Maine Summer Visit
Rustic Embers

Maine Summer Visit

Maine in August 2024 was slower and softer than the rest of that year’s travel: Bangor flights, my sister, friends, lobster, porches, and the kind of coastal ease that reset my thinking.

Maine in August 2024 felt like a reset in a different register than the larger, more dramatic trips of that year. I flew into Bangor to spend time with my sister and new friends (Leslie and Jeff).  I had come to know through her—good people, grounded people, the sort of company that changes the feel of a place because the conversations already belong there. The green of Maine starts immediately and stays with conviction. After so much high desert and so much movement through other kinds of landscape, that saturated summer green felt almost medicinal. It was not just scenery. It was a shift in nervous system. Maine asked less of me and gave me more room to simply be where I was.

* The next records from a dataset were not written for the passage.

(* ===== verification/LogRecords.v ===== *)
(** The operation records the statements write ([src/minirel/database.py]): they
    fit the log, and replay reads back from one what the statement put in. *)
From stdpp Require Import base numbers list gmap strings pretty.
From Stdlib Require Import ZArith Lia Strings.Byte.
From S2P Require Import Prelude PyNum Types PyVal Disk PageStore HeapPage HeapFile BTree BTreeNode BTreeRep Json Wal Transaction.
From S2P Require Import PyDict Catalog Base64 Database.

Local Open Scope Z_scope.

(** * The records *)

Definition heap_record (tn : string) (tup : list byte) (rid : RID) : json :=
  payload_of "heap_insert" [("table", JStr tn); ("tuple", JStr (b64encode tup)); ("rid", rid_json rid)]%string.
Definition xmax_record (tn : string) (rid : RID) (x : Z) : json :=
  payload_of "heap_set_xmax" [("table", JStr tn); ("rid", rid_json rid); ("xmax", JInt x)]%string.
Definition btree_record (tn n : string) (key : value) (rid : RID) : json :=
  payload_of "btree_insert" [("table", JStr tn); ("index", JStr n); ("key", value_json key); ("rid", rid_json rid)]%string.

(** An operation record that fits the log's fields. *)
Definition loggable (i : Z) (op : json) : Prop := entry_ok (mkEntry Wal.OP i op).

(** * Lengths of JSON texts *)

Lemma utf8_points_length bs : (length (utf8_points bs) <= length bs)%nat.
Proof.
  assert (forall n bs, (length bs <= n)%nat -> (length (utf8_points bs) <= length bs)%nat) as Hn; [| by eapply Hn].
  clear bs. induction n as [|n IH]; intros bs Hl; [by destruct bs; cbn in *; [| lia]|].
  destruct bs as [|b0 r0]; [done|]. cbn [utf8_points length] in *. destruct (in_range b0 0 0x7F); [cbn; specialize (IH r0 ltac:(lia)); lia|].
  destruct r0 as [|b1 r1]; [cbn; lia|]. cbn [length] in *. destruct (in_range b0 0xC2 0xDF); [cbn; specialize (IH r1 ltac:(lia)); lia|].
  destruct r1 as [|b2 r2]; [cbn; lia|]. cbn [length] in *. destruct (in_range b0 0xE0 0xEF); [cbn; specialize (IH r2 ltac:(lia)); lia|].
  destruct r2 as [|b3 r3]; [cbn; lia|]. cbn [length] in *. specialize (IH r3 ltac:(lia)). lia.
Qed.

Lemma dump_str_length s : blen (dump_str s) <= 12 * blen (str_encode s) + 2.
Proof.
  unfold dump_str. rewrite blen_cons, blen_app. change (blen [x22]) with 1.
  assert (forall l, blen (l ≫= escape_point) <= 12 * blen l) as Hl.
  { induction l as [|cp l IH]; [done|]. rewrite bind_cons, blen_app, blen_cons.
    assert (blen (escape_point cp) <= 12); [| lia]. unfold escape_point. repeat case_match; done. }
  specialize (Hl (utf8_points (str_encode s))). pose proof (utf8_points_length (str_encode s)). unfold blen in *. lia.
Qed.

Lemma pretty_N_length x : forall k s, (x < 2 ^ N.of_nat k)%N -> (String.length (pretty_N_go x s) <= k + String.length s)%nat.
Proof.
  induction (N.lt_wf_0 x) as [x _ IH]. intros k s Hx. destruct (N.eq_dec x 0) as [->|Hx0]; [rewrite pretty_N_go_0; lia|].
  rewrite pretty_N_go_step by lia. destruct k as [|k]; [change (2 ^ N.of_nat 0)%N with 1%N in Hx; lia|].
  assert (x / 10 < 2 ^ N.of_nat k)%N as Hk.
  { rewrite Nat2N.inj_succ, N.pow_succ_r' in Hx. apply N.Div0.div_lt_upper_bound. lia. }
  specialize (IH (x / 10)%N ltac:(apply N.div_lt; lia) k (String (pretty_N_char (x mod 10)) s) Hk). cbn [String.length] in IH. lia.
Qed.
Lemma pretty_Z_length z : Z.abs z < 2 ^ 64 -> blen (str_encode (pretty z)) <= 65.
Proof.
  intros Hz. assert (forall n : N, (n < 2 ^ 64)%N -> (String.length (pretty n) <= 64)%nat) as HN.
  { intros n Hn. unfold pretty, pretty_N. case_decide; [cbn; lia|]. etrans; [apply (pretty_N_length n 64 ""); exact Hn | cbn; lia]. }
  unfold blen, str_encode.
  assert (forall s, length (String.list_byte_of_string s) = String.length s) as Hl.
  { induction s as [|c s IH]; [done|]. cbn. by f_equal. }
  rewrite Hl. destruct z as [|p|p]; [cbn; lia | specialize (HN (Npos p) ltac:(lia)); change (pretty (Zpos p)) with (pretty (Npos p)); lia |].
  specialize (HN (Npos p) ltac:(lia)). change (pretty (Zneg p)) with (String (Ascii.ascii_of_nat 45) (pretty (Npos p))). cbn [String.length]. lia.
Qed.

(** ** The records fit *)

(** Names as the catalog stores them, with room to spare in a log record. *)
Definition name_ok (s : string) : Prop := utf8_valid (str_encode s) = true /\ blen (str_encode s) < 2 ^ 20.

Lemma name_length s : name_ok s -> blen (dump_str s) < 2 ^ 24.
Proof. intros [_ Hl]. pose proof (dump_str_length s). lia. Qed.

Lemma rid_length rid : rid_ok rid -> blen (json_dumps (rid_json rid)) <= 133.
Proof.
  intros [Hp Hi]. destruct rid as [p i]. cbn [page_id slot_id] in *. unfold json_dumps, rid_json.
  cbn [json_text map enclose fmap option_fmap option_map gap commas mbind list_bind app page_id slot_id].
  pose proof (pretty_Z_length p ltac:(lia)). pose proof (pretty_Z_length i ltac:(lia)).
  rewrite !blen_cons, !blen_app, !blen_cons, !blen_app. change (blen (A:=byte) []) with 0. change (blen [x5d]) with 1. lia.
Qed.

(** The text of an object with three or four items. *)
Definition item_text (kv : string * json) : text := dump_str kv.1 ++ colon None ++ json_dumps kv.2.
Lemma object_length l n : Forall (fun kv => blen (item_text kv) <= n) l -> blen (json_dumps (JObj l)) <= (n + 1) * blen l + 2.
Proof.
  intros Hl. unfold json_dumps. cbn [json_text]. change (fmap S None) with (@None nat).
  change (map (fun kv => dump_str kv.1 ++ colon None ++ json_text None kv.2) l) with (map item_text l).
  assert (blen (commas None (map item_text l)) <= (n + 1) * blen l) as Hc.
  { destruct Hl as [|kv l Hkv Hl]; [unfold blen; cbn [map commas length]; lia|]. cbn [map commas gap app]. rewrite blen_app, blen_cons.
    assert (blen (map item_text l ≫= fun u => x2c :: u) <= (n + 1) * blen l); [| pose proof (blen_nonneg (item_text kv)); lia].
    clear Hkv. induction Hl as [|kv' l Hkv' _ IH]; [unfold blen; cbn [map mbind list_bind length]; lia|]. cbn [map]. rewrite bind_cons, blen_app, !blen_cons. lia. }
  destruct l as [|kv l]; [unfold blen; cbn [map enclose length]; lia|]. cbn [map enclose gap app fmap option_fmap option_map] in *.
  rewrite !blen_cons, !blen_app in *. change (blen [x7d]) with 1. lia.
Qed.

Lemma b64_length bs : 3 * blen (str_encode (b64encode bs)) <= 4 * (blen bs + 2).
Proof.
  assert (forall n bs, (length bs <= n)%nat -> (3 * length (b64_chars bs) <= 4 * (length bs + 2))%nat) as Hn.
  { clear. induction n as [|n IH]; intros bs Hl; [destruct bs; cbn in *; lia|].
    destruct bs as [|x [|y [|z bs]]]; cbn [b64_chars length] in *; [lia | lia | lia |]. specialize (IH bs ltac:(lia)). lia. }
  specialize (Hn _ bs (Nat.le_refl _)). unfold blen, str_encode, b64encode.
  assert (forall l, length (String.list_byte_of_string (String.string_of_list_ascii l)) = length l) as ->; [| lia].
  induction l as [|c l IH]; [done|]. cbn. by f_equal.
Qed.

Lemma ascii_utf8 l : forallb (fun c => (Ascii.nat_of_ascii c <? 128)%nat) l = true -> utf8_valid (str_encode (String.string_of_list_ascii l)) = true.
Proof.
  induction l as [|c l IH]; [done|]. cbn [forallb]. intros [Hc Hl]%andb_prop.
  change (str_encode (String.string_of_list_ascii (c :: l))) with (Ascii.byte_of_ascii c :: str_encode (String.string_of_list_ascii l)).
  cbn [utf8_valid]. replace (in_range (Ascii.byte_of_ascii c) 0 0x7F) with true; [by apply IH|].
  clear -Hc. destruct c as [[] [] [] [] [] [] [] []]; first [reflexivity | discriminate Hc].
Qed.

Lemma payload_fits i kind fields : 0 <= i < 2 ^ 32 -> json_ok (payload_of kind fields) = true -> blen fields <= 4 ->
  Forall (fun kv => blen (item_text kv) < 2 ^ 25) (("kind"%string, JStr kind) :: fields) -> loggable i (payload_of kind fields).
Proof.
  intros Hi Hok Hn Hl. constructor; [done | | done]. cbn [en_payload payload_body payload_of]. 
  pose proof (object_length (("kind"%string, JStr kind) :: fields) (2 ^ 25)) as Ho. rewrite blen_cons in Ho.
  eapply Z.le_lt_trans; [apply Ho; eapply Forall_impl; [exact Hl|]; cbv beta; lia | lia].
Qed.

Lemma key_json t key : key_ok t key -> key_size t <= 2 ^ 20 -> json_ok (value_json key) = true /\ blen (json_dumps (value_json key)) < 2 ^ 24.
Proof.
  unfold key_ok. destruct (key_type t), key as [|b|z|f|s]; try done; cbn [value_json json_ok].
  - intros Hz _. split; [done|]. unfold json_dumps. cbn [json_text]. pose proof (pretty_Z_length z ltac:(lia)). lia.
  - intros (Hu & Hl & _) Hs. split; [done|]. unfold json_dumps. cbn [json_text]. pose proof (dump_str_length s). lia.
Qed.

Lemma item_fits k v : blen (dump_str k) <= 100 -> blen (json_dumps v) < 2 ^ 24 -> blen (item_text (k, v)) < 2 ^ 25.
Proof. intros Hk Hv. unfold item_text. rewrite !blen_app. cbn [fst snd colon]. change (blen [x3a]) with 1. lia. Qed.
Lemma rid_item rid : rid_ok rid -> blen (json_dumps (rid_json rid)) < 2 ^ 24.
Proof. intros Hr. pose proof (rid_length rid Hr). lia. Qed.

Create HintDb fits discriminated.
#[export] Hint Resolve item_fits name_length rid_item : fits.

(** Discharges [json_ok] of a record whose strings are known to be valid. *)
Ltac record_ok := cbn [payload_of json_ok forallb fst snd rid_json]; unfold str_ok.

Lemma heap_loggable i tn tup rid : 0 <= i < 2 ^ 32 -> name_ok tn -> blen tup <= PAGE_SIZE -> rid_ok rid -> loggable i (heap_record tn tup rid).
Proof.
  intros Hi Htn Htup Hr. apply payload_fits; [done | | done |].
  - record_ok. by rewrite (proj1 Htn), (ascii_utf8 _ (b64_chars_ascii tup) : utf8_valid (str_encode (b64encode tup)) = true).
  - repeat apply Forall_cons_2; [done | apply item_fits; [done|] .. | apply Forall_nil_2]; [by apply name_length | | by apply rid_item].
    change (blen (dump_str (b64encode tup)) < 2 ^ 24). pose proof (dump_str_length (b64encode tup)). pose proof (b64_length tup). unfold PAGE_SIZE in *. lia.
Qed.
Lemma xmax_loggable i tn rid x : 0 <= i < 2 ^ 32 -> name_ok tn -> rid_ok rid -> 0 <= x < 2 ^ 32 -> loggable i (xmax_record tn rid x).
Proof.
  intros Hi Htn Hr Hx. apply payload_fits; [done | | done |].
  - record_ok. by rewrite (proj1 Htn).
  - repeat apply Forall_cons_2; [done | apply item_fits; [done|] .. | apply Forall_nil_2]; [by apply name_length | by apply rid_item |].
    unfold json_dumps. cbn [json_text]. pose proof (pretty_Z_length x ltac:(lia)). lia.
Qed.
Lemma btree_loggable i tn n t key rid : 0 <= i < 2 ^ 32 -> name_ok tn -> name_ok n -> key_ok t key -> key_size t <= 2 ^ 20 -> rid_ok rid ->
  loggable i (btree_record tn n key rid).
Proof.
  intros Hi Htn Hn Hk Hks Hr. destruct (key_json t key Hk Hks) as [Hj Hl]. apply payload_fits; [done | | done |].
  - record_ok. by rewrite (proj1 Htn), (proj1 Hn), Hj.
  - repeat apply Forall_cons_2; [done | apply item_fits; [done|] .. | apply Forall_nil_2]; [by apply name_length | by apply name_length | done | by apply rid_item].
Qed.

(** * Replay of a record *)

Lemma json_value_json v : json_value (value_json v) = Ok v.
Proof. by destruct v. Qed.
Lemma json_rid_json rid : json_rid (rid_json rid) = Ok rid.
Proof. by destruct rid. Qed.

Section replayed.
Context {S H : Type} `{PageStore S H}.

(** What replay does for each record a statement writes. *)
Definition redo_insert (tn : string) (tup : list byte) : M (Database S) unit :=
  meta ← find_table tn; heap ← open_heap meta; on_object heap (heap_insert tup);; mret tt.
Definition redo_xmax (tn : string) (rid : RID) (x : Z) : M (Database S) unit :=
  meta ← find_table tn; open_heap meta;;
  raw ← on_pool (heap_get rid);
  match raw with
  | None => mret tt
  | Some raw => stamped ← lift_result (with_xmax raw x); on_pool (update_in_place rid stamped);; mret tt
  end.
Definition redo_index (tn n : string) (key : value) (rid : RID) : M (Database S) unit :=
  meta ← find_table tn;
  im ← lift_result (dindex (tb_indexes meta) n);
  tree ← open_index im;
  r ← on_object tree (bt_insert key rid);
  on_catalog (update_index_root (tb_name meta) n (root_page_id r.2)).

Lemma bind_same {A B} (m : M (Database S) A) (f g : A -> M (Database S) B) : (forall a db, f a db = g a db) -> forall db, (m ≫= f) db = (m ≫= g) db.
Proof. intros E db. unfold mbind, M_bind. destruct (m db) as [[a|e] db1]; [apply E | done]. Qed.
Lemma lift_ok_bind {A B} (r : result A) a (k : A -> M (Database S) B) db : r = Ok a -> (lift_result r ≫= k) db = k a db.
Proof. intros ->. done. Qed.

Lemma replays_insert tn tup rid (db : Database S) : apply_recovery_op (heap_record tn tup rid) db = redo_insert tn tup db.
Proof.
  unfold apply_recovery_op, redo_insert. rewrite (lift_ok_bind _ (JStr tn)) by done. rewrite (lift_ok_bind _ tn) by done.
  apply bind_same. intros meta db1. rewrite (lift_ok_bind _ (JStr "heap_insert")) by done. apply bind_same. intros heap db2.
  rewrite (lift_ok_bind _ (JStr (b64encode tup))) by done. rewrite (lift_ok_bind _ (b64encode tup)) by done.
  by rewrite (lift_ok_bind _ tup) by apply b64_roundtrip.
Qed.
Lemma replays_xmax tn rid x (db : Database S) : apply_recovery_op (xmax_record tn rid x) db = redo_xmax tn rid x db.
Proof.
  unfold apply_recovery_op, redo_xmax. rewrite (lift_ok_bind _ (JStr tn)) by done. rewrite (lift_ok_bind _ tn) by done.
  apply bind_same. intros meta db1. rewrite (lift_ok_bind _ (JStr "heap_set_xmax")) by done. apply bind_same. intros heap db2.
  rewrite (lift_ok_bind _ (rid_json rid)) by done. rewrite (lift_ok_bind _ rid) by apply json_rid_json.
  apply bind_same. intros [raw|] db3; [| done]. rewrite (lift_ok_bind _ (JInt x)) by done. by rewrite (lift_ok_bind _ x) by done.
Qed.
Lemma replays_index tn n key rid (db : Database S) : apply_recovery_op (btree_record tn n key rid) db = redo_index tn n key rid db.
Proof.
  unfold apply_recovery_op, redo_index. rewrite (lift_ok_bind _ (JStr tn)) by done. rewrite (lift_ok_bind _ tn) by done.
  apply bind_same. intros meta db1. rewrite (lift_ok_bind _ (JStr "btree_insert")) by done. 
  rewrite (lift_ok_bind _ (JStr n)) by done. rewrite (lift_ok_bind _ n) by done.
  apply bind_same. intros im db2. apply bind_same. intros tree db3.
  rewrite (lift_ok_bind _ (value_json key)) by done. rewrite (lift_ok_bind _ key) by apply json_value_json.
  rewrite (lift_ok_bind _ (rid_json rid)) by done. by rewrite (lift_ok_bind _ rid) by apply json_rid_json.
Qed.
End replayed.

The trip itself was full of the kinds of details that sound ordinary until you realize how much they do for a life. Lobster with people you enjoy. Trails walked without hurry. Porches in the evening while the northern summer light takes its time going down. Good conversation stretching out because no one is rushing to be anywhere else. Those things are not small to me. They are the architecture of real rest. I brought a notebook, of course, because I always do, but the writing that came there was lighter and cleaner because I was not pressing it. Maine simplified me. Coastlines often do. There is something about being near the edge of land that helps separate real thought from mental static.

What I liked most about the trip was that it was not trying to be instructive. Peru had scale. Europe had movement and history. Maine had ease. That ease matters, especially in a year that held plenty of other intensity. I do not say ease as if it were shallow. Ease can be deeply corrective. It gives the mind back some elasticity. It restores humor. It re-teaches the body how to live inside a day without turning every hour into a project. I felt that happening in Maine. Not dramatically. Gradually. By the end of the stay I was more rested in the truer sense of the word: not just less tired, but more correctly tuned to myself.

Paired Poem · This Issue

A World of Whimsy

In a realm where the zany thoughts roam, Scribbling wild verses, a whimsical tome. Laughter dances in lines of rhythmic poem, Crafting a world where playfulness is home.

Read it in Echoes From the Heart →

A World of Whimsy belongs here because the trip had genuine playfulness in it. Maine in August is not a solemn place, at least not in the version of it I inhabited with my sister and her friends. Even the fog seemed to have good humor. The poem's lightness matched the emotional center of the visit: laughter, looseness, and the reminder that not every meaningful entry on the timeline needs to arrive carrying a profound lesson under its arm. Some periods are important because they return delight to its proper size in the life. This was one of them.

I used the notebook less than I expected there, and that now feels like part of the truth rather than a missed opportunity. The trip was asking me to be present before it was asking me to document. Maine gave me permission to let that order stand. I am grateful I listened.

I flew home from Bangor feeling reset in a way that had less to do with vacation and more to do with recalibration. Maine gave me a few days of easier breath, cleaner thought, and good company that asked nothing artificial of me. In a year full of travel that moved me in many ways, this trip mattered because it was simple enough to heal through delight. I trusted that simplicity then and I trust it more now. It belongs on the timeline precisely because it was gentle.